# Surfacing board



## Mike (Nov 22, 2004)

Working with off the shelf boards from one of the big box stores can be a real pain at times. You will find variations in width and thickness that cause your projects to be uneven. An easy to build surfacing board is an inexpensive fix for this. BrianS and I built a couple last Saturday and here are the photos to follow in building your own.

We started with 3/4" thick high density particle board. We used a 60 grit sanding belt for rapid material removal. Cut your sandpaper to the same size as the board. We applied #77 spray adhesive from 3M in a light coat, rotated the board 90° and applied a second light coat. Be careful to have your sandpaper centered because this will stick like contact cement as soon as it touches. We applied a single light coat to the back of the board and covered it with thin no slip shelving liner like a router mat only very thin. Let this dry for about an hour and you are ready to flip it over and sand. I moved the box frame in a circle to quickly level the surface. You will need to sand with finer grits for a good finish but this large area board lets you level the surfaces quick and easy.

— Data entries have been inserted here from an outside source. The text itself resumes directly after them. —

(** X18.  A successful update rewrites one stored record in place: the
    new collection is the old one with the record of that identifier
    replaced, at its position, by the returned record; identifier and
    creation time stay, the update time is the time of the request, a
    field the body does not carry keeps its value, a title or author
    given as a string is stored trimmed, and the users are untouched. *)
Theorem updateBook_effect
    (st st' : db) (rq : env) (i : string) (body : object) (b : Book) :
  updateBook L st rq i body = (st', send 200 (BookData b)) ->
  exists old before after,
    castObjectId L i = Some (b_id old)
    /\ books st = (before ++ old :: after)%list
    /\ Forall (fun x => b_id x <> b_id old) before
    /\ books st' = (before ++ b :: after)%list
    /\ In b (books st')
    /\ b_id b = b_id old /\ createdAt b = createdAt old /\ updatedAt b = now rq
    /\ (body !! "title" = None -> title b = title old)
    /\ (body !! "author" = None -> author b = author old)
    /\ (body !! "year" = None -> year b = year old)
    /\ (forall t, body !! "title" = Some (JStr t) -> title b = trim t /\ trim t <> "")
    /\ (forall a, body !! "author" = Some (JStr a) -> author b = trim a /\ trim a <> "")
    /\ (forall y, body !! "year" = Some (JNum y) -> year b = Some y)
    /\ users st' = users st.
Proof.
  intros H. apply updateBook_success_inv in H.
  destruct H as (old & t & a & y & Hi & Hr & Hf & Ht & Ha & Hy & Eb & ->).
  assert (Hid : b_id b = b_id old) by (now subst b).
  rewrite <- Hid in Hf.
  destruct (replace_book_split b old _ Hf) as (before & after & Eold & Fb & Enew).
  rewrite Hid in Fb.
  exists old, before, after. cbn [books users].
  split_ands; try assumption.
  - rewrite Enew. apply in_app_iff. right. now left.
  - now subst b.
  - now subst b.
  - intros E. rewrite E in Ht. injection Ht as <-. now subst b.
  - intros E. rewrite E in Ha. injection Ha as <-. now subst b.
  - intros E. rewrite E in Hy. injection Hy as <-. now subst b.
  - intros x E. subst b. cbn [title].
    destruct (update_string_inv _ _ Ht) as [[E' _] | (s & -> & Hne & _ & Hs)];
      [congruence|]. cbn. rewrite <- (Hs _ E). now split.
  - intros x E. subst b. cbn [author].
    destruct (update_string_inv _ _ Ha) as [[E' _] | (s & -> & Hne & _ & Hs)];
      [congruence|]. cbn. rewrite <- (Hs _ E). now split.
  - intros x E. subst b. cbn [year]. rewrite E in Hy. cbn in Hy. now injection Hy as <-.
  - reflexivity.
Qed.

(** X19.  What an update refuses: an identifier that is not well formed, a
    title or an author that is blank once trimmed, and a store out of
    reach all give 400 "Invalid ID or update data"; a well formed
    identifier of no stored book gives 404 when the body carries none of
    the three fields.  Whenever the answer is not 200 the store is as
    before. *)
Theorem updateBook_refusals (st : db) (rq : env) (i : string) (body : object) :
  (castObjectId L i = None ->
   updateBook L st rq i body = (st, send 400 (Message "Invalid ID or update data")))
  /\ (forall t, body !! "title" = Some (JStr t) -> all_space t = true ->
      updateBook L st rq i body = (st, send 400 (Message "Invalid ID or update data")))
  /\ (reachable st = false ->
      updateBook L st rq i body = (st, send 400 (Message "Invalid ID or update data")))
  /\ (forall id, castObjectId L i = Some id -> reachable st = true ->
      ~ In id (map b_id (books st)) ->
      body !! "title" = None -> body !! "author" = None -> body !! "year" = None ->
      updateBook L st rq i body = (st, send 404 (Message "Book not found")))
  /\ (forall st' r, updateBook L st rq i body = (st', Sent r) -> status r <> 200 ->
      st' = st).
Proof.
  unfold updateBook, try_catch, Book_findByIdAndUpdate. repeat split.
  - now intros ->.
  - intros t -> Ht. destruct (castObjectId L i); [|reflexivity].
    unfold update_string, castString, required. cbn [bind option_map].
    rewrite (trim_all_space t Ht). reflexivity.
  - intros Hr. destruct (castObjectId L i); [|reflexivity].
    destruct (update_string L (body !! "title")); cbn [bind]; [|reflexivity].
    destruct (update_string L (body !! "author")); cbn [bind]; [|reflexivity].
    destruct (update_number L (body !! "year")); cbn [bind]; [|reflexivity].
    now rewrite Hr.
  - intros id -> Hr Hn -> -> ->. cbn [update_string update_number bind].
    now rewrite Hr, (find_id_none _ _ Hn).
  - intros st' r. destruct (castObjectId L i); [|now intros [= <- <-]].
    destruct (update_string L (body !! "title")); cbn [bind]; [|now intros [= <- <-]].
    destruct (update_string L (body !! "author")); cbn [bind]; [|now intros [= <- <-]].
    destruct (update_number L (body !! "year")); cbn [bind]; [|now intros [= <- <-]].
    destruct (reachable st); [|now intros [= <- <-]].
    destruct (List.find _ (books st)); cbn [bind fst snd]; intros [= <- <-];
      [intros H; now contradiction H | reflexivity].
Qed.

End Mutations.

(** ** Accounts *)

Section Accounts.

Variable L : libraries.

Lemma User_save_inv (st st' : db) (rq : env) (vu ve : option json) (pw rl : string) :
  User_save L st rq vu ve pw rl = Ok st' ->
  exists cu ce u,
    castString L vu = Ok cu /\ castString L ve = Ok ce /\
    required (option_map trim cu) = Ok (username u) /\
    required (option_map normalize_email ce) = Ok (email u) /\
    pw <> "" /\ password u = pw /\ role u = rl /\ role_allowed rl = true /\
    u_id u = new_id rq /\ u_createdAt u = now rq /\ u_updatedAt u = now rq /\
    reachable st = true /\
    existsb (fun x => orb (N.eqb (u_id x) (u_id u))
                        (orb (String.eqb (username x) (username u))
                             (String.eqb (email x) (email u)))) (users st) = false /\
    st' = mkDb (users st ++ [u]) (books st) (reachable st).
Proof.
  unfold User_save.
  destruct (castString L vu) as [cu|] eqn:Eu; cbn [bind]; [|discriminate].
  destruct (castString L ve) as [ce|] eqn:Ee; cbn [bind]; [|discriminate].
  destruct (required (option_map trim cu)) as [u'|] eqn:Ru; cbn [bind]; [|discriminate].
  destruct (required (option_map normalize_email ce)) as [e'|] eqn:Re; cbn [bind];
    [|discriminate].
  destruct (required (Some pw)) as [p|] eqn:Rp; cbn [bind]; [|discriminate].
  apply required_inv in Rp as [[= <-] Hp].
  destruct (role_allowed rl) eqn:Hrl; cbn [negb]; [|discriminate].
  destruct (reachable st) eqn:Hr; cbn [negb]; [|discriminate].
  destruct (existsb _ _) eqn:Hx; [discriminate|].
  intros [= <-].
  exists cu, ce, (mkUser (new_id rq) u' e' pw rl (now rq) (now rq)).
  cbn. split_ands; try assumption; reflexivity.
Qed.

Lemma register_success_inv (st st' : db) (rq : env) (req : object) (m : body) :
  register L st rq req = (st', send 201 m) ->
  User_findOne_email L st (req !! "email") = Ok None /\
  m = Message "User registered successfully" /\
  exists pw,
    req !! "password" = Some (JStr pw) /\
    User_save L st rq (req !! "username") (req !! "email")
      (bcrypt_hashpw L pw 10 (salt rq)) "user" = Ok st'.
Proof.
  unfold register, uncaught.
  destruct (orb _ _); [discriminate|].
  destruct (User_findOne_email L st (req !! "email")) as [[x|]|err]; cbn [bind];
    try discriminate.
  unfold bcrypt_hash.
  destruct (req !! "password") as [[| | |pw| |]|]; cbn [bind]; try discriminate.
  destruct (User_save L st rq _ _ _ _) as [s1|err] eqn:Es; cbn [bind];
    try discriminate.
  unfold send. intros [= <- <-]. split_ands; try reflexivity. eauto.
Qed.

You could do the same thing with 60 grit standard size sheets of sandpaper, just cut to fit as needed.


----------



## carlp. (Nov 3, 2012)

*Surfacing aboard*

Hi Mike you have just saved me a lot of time with this post thank you, as I was having a problem with a board with a high spot In the centre. regards carl


----------



## chessnut2 (Sep 15, 2011)

Great idea, Mike. I had about stopped buying anything wider than a 1x6 because they're always cupped or twisted these days. Thanks. Jim


----------